Some blocks are obvious. The upfront costs of eCars can still be up to 50% higher than the costs of gasoline cars. Of course the costs of running an eCar can be lower but people still have to be able to afford the purchase price.
To power these eCars, we still need to decarbonise the electric grid, a long-term project that is quite complicated and very expensive. And the public needs to be convinced that constructing more wind towers and solar installations, and electric grid towers, makes sense, is manageable, fairly placed, and does not disrupt their lives and living spaces.
Gasoline cars are not going to go away without a struggle. Gas cars have been made with more advanced technology over the past 10 years and now have about a 14-year life span. These gas guzzlers will be around for a while. In addition, there are markets where end-of-life cars in developed countries are shipped to developing countries and rebuilt to extend the life of that car. So it will take at least several generations to replace gas-powered cars.

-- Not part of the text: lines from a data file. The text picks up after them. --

(** ** Reading back the fields of a root object *)

Lemma span_app p (a : string) (c : ascii) (b : string) :
  all_chars p a = true -> p c = false ->
  span p (a ++ String c b) = (a, String c b).
Proof.
  intros A C. induction a as [|x a IH]; cbn [String.append span].
  - now rewrite C.
  - cbn [all_chars] in A. apply andb_true_iff in A as (-> & A).
    now rewrite (IH A).
Qed.

Lemma all_chars_not (c : ascii) (s : string) :
  contains_char c s = false ->
  all_chars (fun x => negb (Ascii.eqb x c)) s = true.
Proof.
  induction s as [|x s IH]; cbn [contains_char all_chars]; [reflexivity|].
  intros H. apply orb_false_iff in H as (E & H).
  now rewrite Ascii.eqb_sym, E, IH.
Qed.

Lemma scan_string_plain (v tail : string) :
  contains_char quote v = false -> contains_char backslash v = false ->
  scan_string (v ++ String quote tail) = (v, tail).
Proof.
  induction v as [|x v IH]; cbn [contains_char String.append scan_string].
  - now rewrite Ascii.eqb_refl.
  - intros Q B. apply orb_false_iff in Q as (Qx & Q).
    apply orb_false_iff in B as (Bx & B).
    rewrite Ascii.eqb_sym, Qx. rewrite Ascii.eqb_sym, Bx.
    now rewrite (IH Q B).
Qed.

Lemma drop_while_stop p (s : string) :
  match s with String c _ => p c = false | EmptyString => True end ->
  drop_while p s = s.
Proof.
  destruct s as [|c r]; [reflexivity|]. unfold drop_while. cbn [span].
  now intros ->.
Qed.

Lemma strip_head (k : string) (c : ascii) (r : string) :
  strip k = k -> k = String c r -> is_space c = false.
Proof.
  intros S ->. unfold strip, strip_chars, drop_while in S. cbn [span] in S.
  destruct (is_space c) eqn:E; [|reflexivity]. exfalso.
  destruct (span is_space r) as [a b] eqn:Sp. cbn [snd] in S.
  pose proof (span_rest_le _ _ Sp) as L.
  assert (forall p s, (String.length (rstrip_chars p s) <= String.length s)%nat)
    as R.
  { intros p s. induction s as [|x s IH]; [cbn; lia|]. cbn [rstrip_chars].
    destruct (rstrip_chars p s); [destruct (p x)|]; cbn in *; lia. }
  specialize (R is_space b). rewrite S in R. cbn [String.length] in R. lia.
Qed.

It won’t be just any eCar that will satisfy the car-buying public. In a recent UK Audit Office study, it is noted how the increased sales of power-hungry SUVs, as well as increased driving, have offset the carbon omissions achieved through the increase in sales of eCars. See Reports below.
Are we to increase the costs of SUVs to discourage their commercial success. Won’t people want power-hungry eSUVs even when they buy eCars and the grid has been decarbonized? Is that a problem?
As for the continuing increase in driving distances, a recent study in Nature Climate Change found that if Americans keep driving more total miles each year, we will need 350 million electric vehicles by 2050, with an enormous drain on the electric grid and supplies of natural resources for batteries.
Of course, a significant counter force against more driving is more public transport. When policymakers talk about ways to advance transport, shouldn’t we insist on talking not about “road maps” for plans and strategies but ‘busmaps” and “railmaps” and “cyclemaps” and “walking maps”?
And public planning is closely tied to public transport, or should be. If we want to promote public transport, we need housing and work easily accessible to it.
And of course there is the 500 pound gorilla in the closet: taxes on carbon dioxide emissions, with some protection for low-income drivers.
Just encouraging lots of people to buy an eCar is not nearly enough. Creating the supporting infrastructure and policy framework are prerequisites for adequate climate action.
As the Citizens Assembly stated:
It’s important to note that improvements in energy efficiency alone, such as electrification of transport, will not be enough to reduce Ireland’s emissions. A shift to walking, cycling and public transport, as well as other measures such as pricing, are needed. A recent report for the European Environment Agency put it this way: “meeting decarbonisation goals for the sector requires not only incremental changes like the wider introduction of electric vehicles and improved fuel efficiency in planes and ships, but also more far reaching changes to lifestyles and habits which greatly influence the way we use transport.”
Now that the new climate bill has been published and there is a growing consensus to take concrete action on climate breakdown, time is of the essence for the government to deliver on these wider implications for a conversion to eCars.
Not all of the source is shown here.